◆ **Task objective**
Check each line of the records for "reply"; collect those that have it.

◆ **Data provided**
(* ===== verification/NotificationConfig.v ===== *)
(** * Configuration of notifications ([config/notifications.go])

    The destinations of a notification, the routes of an alert kind, the effective templates
    and actions, and the validation of the section. The engine of templates is a parameter:
    a template is accepted for a phase of an alert, or for an event, or refused with a text.
    Go maps are ranged over in an arbitrary order: the errors are a set, listed in one order. *)
From S2P Require Import Prelude GoStrings GoEncoding Alerts.
From S2P Require Events.
Local Open Scope go_scope.

#[export] Instance AlertRecipient_eq_dec : EqDecision AlertRecipient.
Proof. solve_decision. Defined.
#[export] Program Instance AlertRecipient_countable : Countable AlertRecipient :=
  inj_countable' (λ r, (BotIdentity r, ChatID r, ThreadID r))
    (λ x, {| BotIdentity := x.1.1; ChatID := x.1.2; ThreadID := x.2 |}) _.
Next Obligation. by intros []. Qed.

(** ** Data *)
(** [config.AlertMessageSpec] *)
Record AlertMessageSpec := { Action : string; MessageTemplate : string }.
(** [config.TelegramAlertChannel]; nil chats are [None]. *)
Record TelegramAlertChannel := {
  Chats : option (list string); OpenedSpec : AlertMessageSpec; ResolvedSpec : AlertMessageSpec;
}.
Record NotificationChatSpec := { chatID : string; chatThreadID : Z }.
(** [config.NotificationTelegramSpec], with the content of the token. *)
Record NotificationTelegramSpec := {
  BotToken : string; telegramChats : gmap string NotificationChatSpec; Retries : N; SOCKS5Address : string;
}.
Record TelegramChannel := { channelChats : option (list string); channelMessage : string }.
(** [config.CustomChannel]: the text of its address. *)
Record CustomChannel := { customName : string; customURL : string }.
Record NotificationEventRoutes := { eventTelegram : list TelegramChannel; eventCustom : list CustomChannel }.
(** [config.NotificationSpec] *)
Record NotificationSpec := {
  Telegram : NotificationTelegramSpec;
  EventRoutes : gmap string NotificationEventRoutes;
  AlertRoutes : gmap string (list TelegramAlertChannel);
}.

Definition defaultNotificationTelegramRetries : N := 3.
Definition notificationAlertNameDefault : string := "default".

(** [applyDefaults] *)
Definition applyDefaults (c : NotificationSpec) : NotificationSpec :=
  let t := Telegram c in
  {| Telegram := {| BotToken := BotToken t; telegramChats := telegramChats t;
                    Retries := if bool_decide (Retries t = 0%N) then defaultNotificationTelegramRetries
                               else Retries t;
                    SOCKS5Address := SOCKS5Address t |};
     EventRoutes := EventRoutes c; AlertRoutes := AlertRoutes c |}.

(** ** Names of alert kinds *)
Definition configKeyOf (k : AlertKind) : string :=
  match k with
  | AlertKindSyncFailed => "SyncFailed"
  | AlertKindNodeDisconnected => "NodeDisconnected"
  | AlertKindGitRepositoryUnavailable => "GitRepositoryUnavailable"
  | AlertKindServiceDrift => "ServiceDrift"
  end.
Definition alertKinds : list AlertKind :=
  [AlertKindSyncFailed; AlertKindNodeDisconnected; AlertKindGitRepositoryUnavailable; AlertKindServiceDrift].

Definition notificationAlertConfigKey (kind : string) : string :=
  match find (λ k, bool_decide (kindText k = kind)) alertKinds with
  | Some k => configKeyOf k
  | None => kind
  end.
Definition notificationAlertKind (configKey : string) : string :=
  match find (λ k, bool_decide (configKeyOf k = configKey)) alertKinds with
  | Some k => kindText k
  | None => configKey
  end.
Definition validNotificationAlertConfigKey (key : string) : bool :=
  bool_decide (key = notificationAlertNameDefault) ||
  existsb (λ k, bool_decide (configKeyOf k = key)) alertKinds.

(** ** Routes *)
Definition ChatNames (chats : option (list string)) : list string := default ["default"] chats.

Definition noMessage : AlertMessageSpec := {| Action := ""; MessageTemplate := "" |}.
Definition builtInRoute : TelegramAlertChannel :=
  {| Chats := None; OpenedSpec := noMessage; ResolvedSpec := {| Action := "reply"; MessageTemplate := "" |} |}.

Definition AlertTelegramRoutes (c : NotificationSpec) (kind : string) : list TelegramAlertChannel :=
  match AlertRoutes c !! notificationAlertConfigKey kind with
  | Some routes => routes
  | None => default [builtInRoute] (AlertRoutes c !! notificationAlertNameDefault)
  end.

(** The zero value for a name that is not configured. *)
Definition chatOf (c : NotificationSpec) (name : string) : NotificationChatSpec :=
  default {| chatID := ""; chatThreadID := 0 |} (telegramChats (Telegram c) !! name).

Section Identity.
Context (sha256_hex : string → string).

Definition TelegramBotIdentity (c : NotificationSpec) : string :=
  let token := BotToken (Telegram c) in
  if bool_decide (token = "") then ""
  else sha256_hex (match Cut ":" token with Some (id, _) => id | None => token end).

Definition destination (c : NotificationSpec) (name : string) : AlertRecipient :=
  {| BotIdentity := TelegramBotIdentity c; ChatID := chatID (chatOf c name);
     ThreadID := chatThreadID (chatOf c name) |}.

(** The first occurrences. *)
Fixpoint collect (seen : gset AlertRecipient) (recipients : list AlertRecipient) : list AlertRecipient :=
  match recipients with
  | [] => []
  | r :: recipients => if bool_decide (r ∈ seen) then collect seen recipients
                       else r :: collect ({[r]} ∪ seen) recipients
  end.

Definition routeDestinations (c : NotificationSpec) (route : TelegramAlertChannel) : list AlertRecipient :=
  map (destination c) (ChatNames (Chats route)).

Definition AlertRecipients (c : NotificationSpec) (kind : string) : list AlertRecipient :=
  if bool_decide (TelegramBotIdentity c = "") then []
  else collect ∅ (flat_map (routeDestinations c) (AlertTelegramRoutes c kind)).

(** ** Templates and actions *)
Definition newline : string := bytes [10%N].
Definition siren : string := bytes [240; 159; 154; 168]%N.
Definition checkMark : string := bytes [226; 156; 133]%N.
Definition defaultAlertOpenedTemplate : string :=
  siren +:+ " {{ .Title }}" +:+ newline +:+ "{{ .Message }}".
Definition defaultSyncFailedAlertOpenedTemplate : string :=
  "<b>" +:+ siren +:+ " {{ .Title }}</b>" +:+ newline +:+ newline +:+
  "<b>Stack:</b> <code>{{ .ResourceID }}</code>" +:+ newline +:+ newline +:+
  "<b>Error:</b>" +:+ newline +:+ "<pre>{{ .Message }}</pre>".
Definition defaultAlertResolvedTemplate : string :=
  checkMark +:+ " Resolved: {{ .Title }}" +:+ newline +:+ "{{ .Resolution }}".
Definition defaultGitOpenedTemplate : string :=
  siren +:+ " {{ .Title }}" +:+ newline +:+ "Repository: <code>{{ .ResourceID }}</code>" +:+ newline +:+
  "Error: {{ .Message }}" +:+ newline +:+ "Category: {{ .ErrorCode }}" +:+ newline +:+
  "Failed attempts: {{ .Occurrences }}".
Definition defaultGitResolvedTemplate : string :=
  checkMark +:+ " Git repository recovered" +:+ newline +:+ "Repository: <code>{{ .ResourceID }}</code>" +:+
  newline +:+ "Failed attempts: {{ .Occurrences }}" +:+ newline +:+ "Incident duration: {{ .Duration }}".

Definition blank (s : string) : bool := bool_decide (trim_space s = "").

Definition AlertOpenedTemplate (route : TelegramAlertChannel) (kind : string) : string :=
  if negb (blank (MessageTemplate (OpenedSpec route))) then MessageTemplate (OpenedSpec route)
  else if bool_decide (kind = kindText AlertKindSyncFailed) then defaultSyncFailedAlertOpenedTemplate
  else if bool_decide (kind = kindText AlertKindGitRepositoryUnavailable) then defaultGitOpenedTemplate
  else defaultAlertOpenedTemplate.

(** The variadic kind is an option. *)
Definition AlertResolvedTemplate (route : TelegramAlertChannel) (kind : option string) : string :=
  if negb (blank (MessageTemplate (ResolvedSpec route))) then MessageTemplate (ResolvedSpec route)
  else if bool_decide (kind = Some (kindText AlertKindGitRepositoryUnavailable)) then defaultGitResolvedTemplate
  else defaultAlertResolvedTemplate.

Definition AlertResolvedAction (route : TelegramAlertChannel) : string :=
  if bool_decide (Action (ResolvedSpec route) = "") then "reply" else Action (ResolvedSpec route).

(** ** Validation *)
Section Validation.
(** [template.Validate] for the payload of each phase, and for those of an event type:
    [None] for a type without payloads. *)
Context (openedTemplateError resolvedTemplateError : string → option string).
Context (eventTemplateError : string → option (string → option string)).

Definition when_ (b : bool) (e : string) : list string := if b then [e] else [].

Definition validateChat (name : string) (chat : NotificationChatSpec) : list string :=
  let path := "notifications.messengers.telegram.chats[" +:+ quoted name +:+ "]" in
  when_ (blank name) "telegram chat name cannot be empty" ++
  when_ (blank (chatID chat)) (path +:+ ".id is required") ++
  when_ (chatThreadID chat <? 0)%Z (path +:+ ".threadId must be >= 0").

Definition validateTelegramMessenger (c : NotificationSpec) : list string :=
  let telegram := Telegram c in
  flat_map (λ nc, validateChat nc.1 nc.2) (map_to_list (telegramChats telegram)) ++
  when_ (negb (bool_decide (telegramChats telegram = ∅)) && bool_decide (BotToken telegram = ""))
    "notifications.messengers.telegram.botTokenPath contains empty token" ++
  when_ (negb (bool_decide (BotToken telegram = "")) && bool_decide (telegramChats telegram !! "default" = None))
    ("notifications.messengers.telegram.chats[" +:+ quoted "default" +:+ "] is required for alert fallback").

(** The loop of [validateChatNames]. *)
Fixpoint validateNames (c : NotificationSpec) (path : string) (seen : gset string) (names : list string)
    : list string :=
  match names with
  | [] => []
  | name :: names =>
      (if blank name then [path +:+ ".chats contains an empty name"]
       else if bool_decide (name ∈ seen) then [path +:+ ".chats contains duplicate " +:+ quoted name]
       else when_ (bool_decide (telegramChats (Telegram c) !! name = None))
              (path +:+ ".chats references unknown chat " +:+ quoted name)) ++
      validateNames c path ({[name]} ∪ seen) names
  end.

Definition validateChatNames (c : NotificationSpec) (path : string) (names : option (list string)) : list string :=
  match names with
  | Some [] => [path +:+ ".chats must not be empty"]
  | _ => validateNames c path ∅ (ChatNames names)
  end.

Definition templateErrors (path : string) (e : option string) : list string :=
  match e with None => [] | Some text => [path +:+ ": invalid template: " +:+ text] end.

Definition validateAlertChannel (c : NotificationSpec) (path kind : string) (route : TelegramAlertChannel)
    : list string :=
  when_ (bool_decide (BotToken (Telegram c) = ""))
    (path +:+ ": notifications.messengers.telegram.botTokenPath is required") ++
  validateChatNames c path (Chats route) ++
  when_ (negb (bool_decide (Action (OpenedSpec route) = ""))) (path +:+ ".opened.action is not supported") ++
  when_ (negb (bool_decide (AlertResolvedAction route = "reply")) &&
         negb (bool_decide (AlertResolvedAction route = "edit")))
    (path +:+ ".resolved.action must be reply or edit") ++
  templateErrors (path +:+ ".opened.message")
    (openedTemplateError (AlertOpenedTemplate route (notificationAlertKind kind))) ++
  templateErrors (path +:+ ".resolved.message") (resolvedTemplateError (AlertResolvedTemplate route None)).

(** The destinations of one route: those seen so far, with the path that has them. *)
Fixpoint validateDestinationNames (c : NotificationSpec) (routePath : string) (names : list string)
    (seen : gmap AlertRecipient string) : list string * gmap AlertRecipient string :=
  match names with
  | [] => ([], seen)
  | name :: names =>
      match telegramChats (Telegram c) !! name with
      | None => validateDestinationNames c routePath names seen
      | Some _ =>
          match seen !! destination c name with
          | Some firstPath =>
              let '(errs, seen) := validateDestinationNames c routePath names seen in
              ((routePath +:+ ".chats resolves to a duplicate Telegram destination already selected by "
                +:+ firstPath +:+ ".chats") :: errs, seen)
          | None => validateDestinationNames c routePath names (<[destination c name := routePath]> seen)
          end
      end
  end.

Definition routePath (path : string) (i : nat) : string :=
  path +:+ "[" +:+ FormatInt (Z.of_nat i) +:+ "]".

Fixpoint validateDestinations (c : NotificationSpec) (path : string) (i : nat)
    (routes : list TelegramAlertChannel) (seen : gmap AlertRecipient string) : list string :=
  match routes with
  | [] => []
  | route :: routes =>
      let '(errs, seen) := validateDestinationNames c (routePath path i) (ChatNames (Chats route)) seen in
      errs ++ validateDestinations c path (S i) routes seen
  end.

Definition validateAlertDestinations (c : NotificationSpec) (path : string)
    (routes : list TelegramAlertChannel) : list string :=
  validateDestinations c path 0 routes ∅.

Definition validateAlertRoute (c : NotificationSpec) (kind : string) (routes : list TelegramAlertChannel)
    : list string :=
  if negb (validNotificationAlertConfigKey kind)
  then ["notifications.alerts[" +:+ quoted kind +:+ "]: unknown alert kind"]
  else
    let path := "notifications.alerts[" +:+ quoted kind +:+ "].telegram" in
    when_ (bool_decide (length routes = 0)) (path +:+ " must contain at least one route") ++
    concat (imap (λ i, validateAlertChannel c (routePath path i) kind) routes) ++
    validateAlertDestinations c path routes.

Definition validateAlertRoutes (c : NotificationSpec) : list string :=
  flat_map (λ kr, validateAlertRoute c kr.1 kr.2) (map_to_list (AlertRoutes c)).

Definition validateTelegramEventTemplate (eventType path message : string) : list string :=
  if blank message then []
  else match eventTemplateError eventType with
       | None => [path +:+ ".message: notification payload is not defined"]
       | Some validate => templateErrors (path +:+ ".message") (validate message)
       end.

Definition validateTelegramEventRoute (c : NotificationSpec) (eventType : string) (i : nat)
    (rule : TelegramChannel) : list string :=
  let path := routePath ("notifications.events[" +:+ quoted eventType +:+ "].telegram") i in
  when_ (bool_decide (BotToken (Telegram c) = ""))
    (path +:+ ": notifications.messengers.telegram.botTokenPath is required") ++
  validateChatNames c path (channelChats rule) ++
  validateTelegramEventTemplate eventType path (channelMessage rule).

Definition validateCustomEventRoute (eventType : string) (i : nat) (channel : CustomChannel) : list string :=
  when_ (bool_decide (customURL channel = ""))
    (routePath ("notifications.events[" +:+ quoted eventType +:+ "].custom") i +:+ ".url or urlEnv is required").

Definition validateEventRoutes (c : NotificationSpec) (eventType : string) (routes : NotificationEventRoutes)
    : list string :=
  if negb (Events.Valid eventType)
  then ["notifications.events[" +:+ quoted eventType +:+ "] has unknown or non-public event type"]
  else concat (imap (validateTelegramEventRoute c eventType) (eventTelegram routes)) ++
       concat (imap (validateCustomEventRoute eventType) (eventCustom routes)).

(** [NotificationSpec.validate] *)
Definition validateNotifications (c : NotificationSpec) : list string :=
  validateTelegramMessenger c ++ validateAlertRoutes c ++
  flat_map (λ er, validateEventRoutes c er.1 er.2) (map_to_list (EventRoutes c)).
End Validation.
End Identity.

◆ **Solution for this exercise**
  {| Chats := None; OpenedSpec := noMessage; ResolvedSpec := {| Action := "reply"; MessageTemplate := "" |} |}.
  if bool_decide (Action (ResolvedSpec route) = "") then "reply" else Action (ResolvedSpec route).
  when_ (negb (bool_decide (AlertResolvedAction route = "reply")) &&
    (path +:+ ".resolved.action must be reply or edit") ++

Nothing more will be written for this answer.